Mark Dowding (BlueBay AM): “Demasiada gente se esqueceu das lições dos anos 70” 

Mark Dowding.
Mark Dowding. Créditos: Cedida (Bluebay AM)

Logo de início, Mark Dowding pede desculpa. O diretor de Investimentos da BlueBay AM lamenta não poder oferecer uma visão mais positiva do estado da economia na Europa. De acordo com as suas previsões, os países da União Europeia dirigem-se inevitavelmente para um período de recessão que se prolongará por vários trimestres, com a inflação a atingir o seu pico até ao primeiro trimestre do próximo ano. Ainda mais preocupante é a situação do Reino Unido, onde o especialista prevê uma inflação acima dos 15%.

Com este cenário base, Dowding acha muito difícil que as yields das obrigações europeias possam cair. Na sua opinião, o Banco Central Europeu não começará sequer a pensar em reduzir taxas até ao final de 2023.

Muito diferente é a sua visão sobre os EUA. De facto, Dowding opina que a economia norte-americana não está em mau estado. “As pessoas ficaram demasiado paranoicas e a correção das yields da dívida norte-americana em julho foi excessiva. As subidas das taxas foram feitas pelas razões certas”, afirma. Se a taxa dos fundos federais (Fed funds) atingirem o pico abaixo de 4%, o especialista acredita que os Estados Unidos podem muito bem evitar a recessão.

A sua tese apoia-se em vários fatores. Por um lado, certos indicadores, anteriormente a níveis preocupantes, já dão sinais de abrandamento. Por exemplo, o mercado imobiliário. Por outro lado, a força do dólar face a outras divisas também ajuda a reduzir a inflação.

A solução para as duas situações: pressão fiscal

A que se deve esta divergência nos caminhos da inflação europeia e da norte-americana? Dowding aponta para a política fiscal, que é muitas vezes esquecida. Nos Estados Unidos, o governo está a adotar uma postura muito diferente em relação ao apoio fiscal injetado entre 2020 e 2021. A Europa, pelo contrário, está num ponto muito diferente. Embora o seu banco central esteja a adotar uma postura restritiva, no plano fiscal os governos estão a ser obrigados a proteger o consumidor dos elevados preços da energia.

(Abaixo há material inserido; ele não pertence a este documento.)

(* ===== verification/GoMime.v ===== *)
(** * Media types ([mime.ParseMediaType])

    The type and its parameters, read as RFC 2045 and RFC 2616 write them.  The
    values of parameters, which no caller uses, are kept only as far as a
    repeated parameter is compared with the first. *)

From S2P Require Import Prelude GoStrings.

Module Mime.

(** *** Tokens and values *)

(** [isTSpecial] and [isTokenChar]. *)
Definition isTSpecial (c : ascii) : bool := bool_decide (c ∈ asciis [40; 41; 60; 62; 64; 44; 59; 58; 92; 34; 47; 91; 93; 63; 61]).
Definition isTokenChar (c : ascii) : bool := between 0x21 0x7e (code c) && negb (isTSpecial c).

Fixpoint consumeToken (l : list ascii) : list ascii * list ascii :=
  match l with
  | c :: t => if isTokenChar c then let '(token, rest) := consumeToken t in (c :: token, rest) else ([], l)
  | [] => ([], [])
  end.

(** The inside of a quoted string: its value, and the text behind the closing
    quote, if there is one.  A backslash quotes special characters only. *)
Fixpoint quotedText (l : list ascii) : option (list ascii * list ascii) :=
  match l with
  | [] => None
  | c :: t =>
      if code c =? 34 then Some ([], t)
      else
        let plain :=
          if (code c =? 13) || (code c =? 10) then None
          else '(value, rest) ← quotedText t; Some (c :: value, rest) in
        match t with
        | d :: t' =>
            if (code c =? 92) && isTSpecial d then '(value, rest) ← quotedText t'; Some (d :: value, rest) else plain
        | [] => plain
        end
  end.

Definition consumeValue (l : list ascii) : list ascii * list ascii :=
  match l with
  | c :: t => if code c =? 34 then default ([], l) (quotedText t) else consumeToken l
  | [] => ([], [])
  end.

Section lower.
Context `{UnicodeCase}.

(** [consumeMediaParam]: [None] stands for the empty name. *)
Definition consumeMediaParam (l : list ascii) : option (string * string * list ascii) :=
  match trimLeft l with
  | c :: l =>
      if c != ";"%char then None
      else
        let '(param, l) := consumeToken (trimLeft l) in
        if param == [] then None
        else
          match trimLeft l with
          | c :: l =>
              if c != "="%char then None
              else
                let rest := trimLeft l in
                let '(value, rest2) := consumeValue rest in
                if (value == []) && (rest2 == rest) then None
                else Some (ToLower (of_chars param), of_chars value, rest2)
          | [] => None
          end
  | [] => None
  end.

(** *** The type *)

Definition checkMediaTypeDisposition (s : string) : option string :=
  let '(typ, rest) := consumeToken (chars s) in
  if typ == [] then Some "mime: no media type"
  else
    match rest with
    | [] => None
    | c :: rest =>
        if c != "/"%char then Some "mime: expected slash after first token"
        else
          let '(subtype, rest) := consumeToken rest in
          if subtype == [] then Some "mime: expected token after slash"
          else if rest != [] then Some "mime: unexpected content after media subtype" else None
    end.

(** What stands before the first semicolon, and the rest. *)
Fixpoint base (l : list ascii) : list ascii * list ascii :=
  match l with
  | c :: t => if c == ";"%char then ([], l) else let '(b, rest) := base t in (c :: b, rest)
  | [] => ([], [])
  end.

(** The loop over the parameters: an error, if any, and the empty text when fuel
    is out.  Parameters with a star are
    kept apart by their base name, which their name determines, so one map of
    names serves. *)
Fixpoint parameters (fuel : nat) (params : gmap string string) (l : list ascii) : option string :=
  match trimLeft l, fuel with
  | [], _ => None
  | _, O => Some ""
  | l, S fuel =>
      match consumeMediaParam l with
      | None => if trimRight (trimLeft l) == [";"%char] then None else Some "mime: invalid media parameter"
      | Some (key, value, rest) =>
          match params !! key with
          | Some v => if v != value then Some "mime: duplicate parameter name" else parameters fuel params rest
          | None => parameters fuel (<[key := value]> params) rest
          end
      end
  end.

Definition ParseMediaType (v : string) : result string string :=
  let '(b, rest) := base (chars v) in
  let mediatype := TrimSpace (ToLower (of_chars b)) in
  match checkMediaTypeDisposition mediatype with
  | Some e => Err e
  | None => match parameters (length rest) ∅ rest with Some e => Err e | None => Ok mediatype end
  end.

(** *** The fuel of the loop is enough *)

Lemma trimLeft_length l : (length (trimLeft l) <= length l)%nat.
Proof.
  unfold trimLeft. generalize (length l) at 1 as fuel. intros fuel. generalize (map asciis spaceRunes) as seqs.
  revert l. induction fuel as [|fuel IH]; intros l seqs; cbn [stripAll]; [done|].
  destruct (stripOne seqs l) as [rest|] eqn:E; [|done]. etrans; [apply IH|].
  revert E. induction seqs as [|p seqs IHs]; cbn [stripOne]; [done|].
  destruct (stripPrefix p l) as [r|] eqn:Ep; [|done]. intros [= <-]. apply stripPrefix_Some in Ep as ->.
  rewrite length_app. lia.
Qed.

Lemma consumeToken_length l : (length (snd (consumeToken l)) <= length l)%nat.
Proof.
  induction l as [|c l IH]; cbn [consumeToken]; [done|]. destruct (isTokenChar c); [|done].
  destruct (consumeToken l). cbn in *. lia.
Qed.

Lemma quotedText_length n : forall l value rest, (length l <= n)%nat -> quotedText l = Some (value, rest) ->
  (length rest <= length l)%nat.
Proof.
  induction n as [|n IH]; intros [|c t] value rest Hn; cbn [quotedText]; try done; [cbn in Hn; lia|].
  cbn [length] in *. case_match; [intros [= _ <-]; lia|].
  assert (Hplain : (if (code c =? 13) || (code c =? 10) then None
    else '(value, rest) ← quotedText t; Some (c :: value, rest)) = Some (value, rest) -> (length rest <= S (length t))%nat).
  { case_match; [done|]. intros ([v r] & Hq & [= _ <-])%bind_Some. apply IH in Hq; lia. }
  destruct t as [|d t']; [exact Hplain|]. destruct ((code c =? 92) && isTSpecial d); [|exact Hplain].
  intros ([v r] & Hq & [= _ <-])%bind_Some. cbn in *. apply IH in Hq; lia.
Qed.

Lemma consumeValue_length l : (length (snd (consumeValue l)) <= length l)%nat.
Proof.
  unfold consumeValue. destruct l as [|c t]; [done|]. case_match; [|apply consumeToken_length].
  destruct (quotedText t) as [[v r]|] eqn:E; [|done]. apply (quotedText_length (length t)) in E; cbn; lia.
Qed.

Lemma consumeMediaParam_length l key value rest : consumeMediaParam l = Some (key, value, rest) ->
  (length rest < length l)%nat.
Proof.
  unfold consumeMediaParam. pose proof (trimLeft_length l). destruct (trimLeft l) as [|c l1]; [done|]. case_match; [done|].
  pose proof (trimLeft_length l1). pose proof (consumeToken_length (trimLeft l1)).
  destruct (consumeToken (trimLeft l1)) as [param l2]. case_match; [done|].
  pose proof (trimLeft_length l2). destruct (trimLeft l2) as [|c' l3]; [done|]. case_match; [done|]. cbv zeta.
  pose proof (trimLeft_length l3). pose proof (consumeValue_length (trimLeft l3)).
  destruct (consumeValue (trimLeft l3)) as [v l4]. case_match; [done|]. intros [= _ _ <-]. cbn in *. lia.
Qed.

Lemma parameters_never_stuck fuel params l : (length l <= fuel)%nat -> parameters fuel params l <> Some "".
Proof.
  revert params l. induction fuel as [|fuel IH]; intros params l Hl; cbn [parameters]; pose proof (trimLeft_length l).
  - destruct (trimLeft l); [done|]. cbn in *. lia.
  - destruct (trimLeft l) as [|c t] eqn:Et; [done|].
    destruct (consumeMediaParam (c :: t)) as [[[key value] rest]|] eqn:Ec; [|by case_match].
    apply consumeMediaParam_length in Ec. destruct (params !! key); [case_match; [done|]|]; apply IH; lia.
Qed.
End lower.

(** Evaluations with the case tables of ASCII. *)
Definition asciiCase : UnicodeCase := {| lowerRune := fun r => r; upperRune := fun r => r |}.

Example ParseMediaType_sample :
  map (@ParseMediaType asciiCase) ["application/json"; " Application/JSON ; charset=utf-8"; "application/json;"; "text"] =
  [Ok "application/json"; Ok "application/json"; Ok "application/json"; Ok "text"].
Proof. vm_compute. reflexivity. Qed.
Example ParseMediaType_rejects :
  map (@ParseMediaType asciiCase) [""; "/json"; "application/"; "application/json x"; "application/json; charset";
    "application/json; a=1; A=2"] =
  [Err "mime: no media type"; Err "mime: no media type"; Err "mime: expected token after slash";
   Err "mime: unexpected content after media subtype"; Err "mime: invalid media parameter";
   Err "mime: duplicate parameter name"].
Proof. vm_compute. reflexivity. Qed.

End Mime.
(* ===== verification/Config.v ===== *)
(** * Configuration ([core/config/config.go])

    Defaults, a JSON file, environment variables and command-line overrides, in
    increasing precedence, followed by validation.  The file system and the
    environment are arguments. *)

From S2P Require Import Prelude GoTime GoStrings GoJson GoJsonScan GoJsonDecode GoDuration.

Inductive config_error :=
  | ReadConfigurationFile | ParseConfigurationFile | MultipleJSONValues
  | ParseFileField (name : string) | ParseEnv (name : string) | Invalid (msg : string).

(** [fileConfig]; a missing number is a nil pointer, a missing string empty. *)
Record fileConfig := {
  f_Address : string; f_ReadTimeout : string; f_ReadHeaderTimeout : string; f_WriteTimeout : string;
  f_IdleTimeout : string; f_QueueTimeout : string;
  f_MaxHeaderBytes : option Z; f_MaxConcurrentRequests : option Z;
  f_URL : string; f_MaxConnections : option Z; f_MinConnections : option Z;
  f_MaxMessageBytes : option Z; f_ConnectTimeout : string; f_AllowInsecure : bool;
  f_ShutdownTimeout : string
}.

(** The same type as the decoder sees it. *)
Definition fileConfigType : gotype := TStruct [
  ("HTTP", TStruct [("Address", TString); ("ReadTimeout", TString); ("ReadHeaderTimeout", TString);
                    ("WriteTimeout", TString); ("IdleTimeout", TString); ("QueueTimeout", TString);
                    ("MaxHeaderBytes", TPointer (TInt 64)); ("MaxConcurrentRequests", TPointer (TInt 64))]);
  ("Postgres", TStruct [("URL", TString); ("MaxConnections", TPointer (TInt 32));
                        ("MinConnections", TPointer (TInt 32)); ("MaxMessageBytes", TPointer (TInt 64));
                        ("ConnectTimeout", TString); ("AllowInsecure", TBool)]);
  ("ShutdownTimeout", TString)].

Definition pointedInt (v : goval) : option Z := match v with VPointer (VInt z) => Some z | _ => None end.

(** A decoded value as a [fileConfig]. *)
Definition fileConfigOf (v : goval) : option fileConfig :=
  match v with
  | VStruct [VStruct [VString address; VString readTimeout; VString readHeaderTimeout; VString writeTimeout;
                      VString idleTimeout; VString queueTimeout; maxHeaderBytes; maxConcurrentRequests];
             VStruct [VString url; maxConnections; minConnections; maxMessageBytes; VString connectTimeout;
                      VBool allowInsecure];
             VString shutdownTimeout] =>
      Some {| f_Address := address; f_ReadTimeout := readTimeout; f_ReadHeaderTimeout := readHeaderTimeout;
              f_WriteTimeout := writeTimeout; f_IdleTimeout := idleTimeout; f_QueueTimeout := queueTimeout;
              f_MaxHeaderBytes := pointedInt maxHeaderBytes;
              f_MaxConcurrentRequests := pointedInt maxConcurrentRequests;
              f_URL := url; f_MaxConnections := pointedInt maxConnections;
              f_MinConnections := pointedInt minConnections; f_MaxMessageBytes := pointedInt maxMessageBytes;
              f_ConnectTimeout := connectTimeout; f_AllowInsecure := allowInsecure;
              f_ShutdownTimeout := shutdownTimeout |}
  | _ => None
  end.
Lemma upgradeLoop_upgraded d ms d' : upgradeLoop srv run (snd <$> table d) d ms = Ok d' -> upgraded d d' ms.
Proof.
  intros HL. pose proof (upgradeLoop_schema _ _ _ _ HL) as Hs. rewrite pending_applied in Hs.
  pose proof (upgradeLoop_recorded _ _ _ _ _ HL) as Hrec.
  destruct (upgradeLoop_table _ _ _ _ _ _ HL) as (H1 & _ & _ & H4). split; [done| | |].
  - intros m Hm. specialize (Hrec m Hm). rewrite lookup_fmap in Hrec.
    destruct (table d' !! Version m) as [[n c]|]; [|done]. simpl in Hrec. simplify_eq. eauto.
  - intros v row Hr. rewrite H1 by eauto. done.
  - intros v row Hr. apply H4 in Hr as [Hr|(m & Hm & <- & Hap & ->)]; [by left|right].
    exists m. split_and!; try done. apply list_elem_of_filter. split; [|done].
    rewrite lookup_fmap in Hap. by destruct (table d !! Version m).
Qed.

(** C8.  Migrations apply all or nothing: for files that neither end the transaction
    nor touch the bookkeeping table, no transaction stays open, and the database is either as before, or upgraded as a whole: its schema is the
    result of running exactly the pending statements in order, every migration
    given is recorded with its checksum, rows already there are untouched (and
    agreed with the given checksums), and nothing else is recorded.  Success means
    the latter; an error means the former, unless it is a commit error whose
    acknowledgement was lost. *)
Theorem Apply_all_or_nothing (pool : bool) (s s' : session (database S)) (ms : list Migration)
    (r : result migrate_error unit) :
  (forall m, m ∈ ms -> contained srv run m) -> tx s = Closed -> Apply srv pool s ms = (s', r) ->
  tx s' = Closed /\
  match r with
  | Ok _ => upgraded (durable s) (durable s') ms
  | Err e =>
      durable s' = durable s \/
      e = CommitFailed /\ commit srv = AckLost true /\ upgraded (durable s) (durable s') ms
  end.
Proof.
  intros Hms Hs HA. destruct r as [[]|e].
  - apply (Apply_Ok srv run) in HA as (_ & _ & _ & _ & _ & _ & Ht & HL); [|done]. split; [done|]. by apply upgradeLoop_upgraded.
  - apply (Apply_Err srv run) in HA as [Ht HA]; [|done..]. split; [done|].
    destruct HA as [HA|(-> & Hc & HL)]; [by left|right]. split_and!; try done. by apply upgradeLoop_upgraded.
Qed.

(** Applying again is a no-op: after a successful [Apply], the same
    migrations apply successfully to any later database that still has their
    rows, without running a statement or changing anything. *)
Theorem Apply_idempotent (pool : bool) (s s' : session (database S)) (d : database S) (ms : list Migration) :
  (forall m, m ∈ ms -> contained srv run m) -> Apply srv pool s ms = (s', Ok tt) ->
  (forall v row, table (durable s') !! v = Some row -> table d !! v = Some row) ->
  Apply srv pool (Tx.idle d) ms = (Tx.idle d, Ok tt).
Proof.
  intros Hms (-> & Hb & Hl & Hc & Hq & Hco & Ht & HL)%(Apply_Ok srv run) Hle; [|done].
  apply (Apply_Ok srv run); [done|]. split_and!; try done.
  apply upgradeLoop_done. intros m Hm. pose proof (upgradeLoop_recorded _ _ _ _ _ HL m Hm) as Hr.
  rewrite lookup_fmap in *. cbn [Tx.idle durable].
  destruct (table (durable s') !! Version m) as [row|] eqn:Hd; [|done].
  by rewrite (Hle _ _ Hd).
Qed.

A Europa não só está a ficar atrasada no ciclo monetário, como está agora a viver as consequências de uma política energética errada. “Especialmente a Alemanha. Construíram uma economia de exportação financiada por energia barata proveniente da Rússia. Agora estamos a assistir às falhas desse modelo”, afirma Dowding. Na sua visão, é a colheita de más decisões políticas. “São as consequências da postura ética das políticas energéticas verdes que voltaram para nos morder. E à crise energética junta-se a rutura das cadeias de abastecimento e o golpe de realidade psicológico de que a guerra está à nossa própria porta”.

Esta tempestade perfeita é o que o leva a temer que a recessão que prevê para a Europa possa acabar por ser pior que a Grande Crise Financeira. “Pelo menos em 2008 a política monetária tinha espaço para ser acomodatícia”, sublinha. Agora temos um banco central que deve subir as taxas numa economia fraca. “Não há outra opção senão aguentar a dor”, afirma.

Recordar as lições dos anos 70

Se a economia europeia enfraquece sem que a inflação diminua, o risco não é apenas de uma recessão, mas de entrar num período de estagflação. “Demasiadas pessoas se esqueceram das lições dos anos 70”, lamenta o especialista. E isto não o surpreende. Afinal de contas, a maioria dos profissionais financeiros no ativo nunca trabalharam num período como o que se aproxima.

E que lições recordaria desse período? Em primeiro lugar, que a mudança de paradigma não é percetível de uma só vez, mas sim pouco a pouco. Segundo, que a inflação, quando volta, volta com tanta força que é muito difícil de a erradicar. E terceiro, que isto gera um panorama mais disperso quanto às perspetivas para as distintas classes de ativos, onde as correlações históricas já não se aplicam.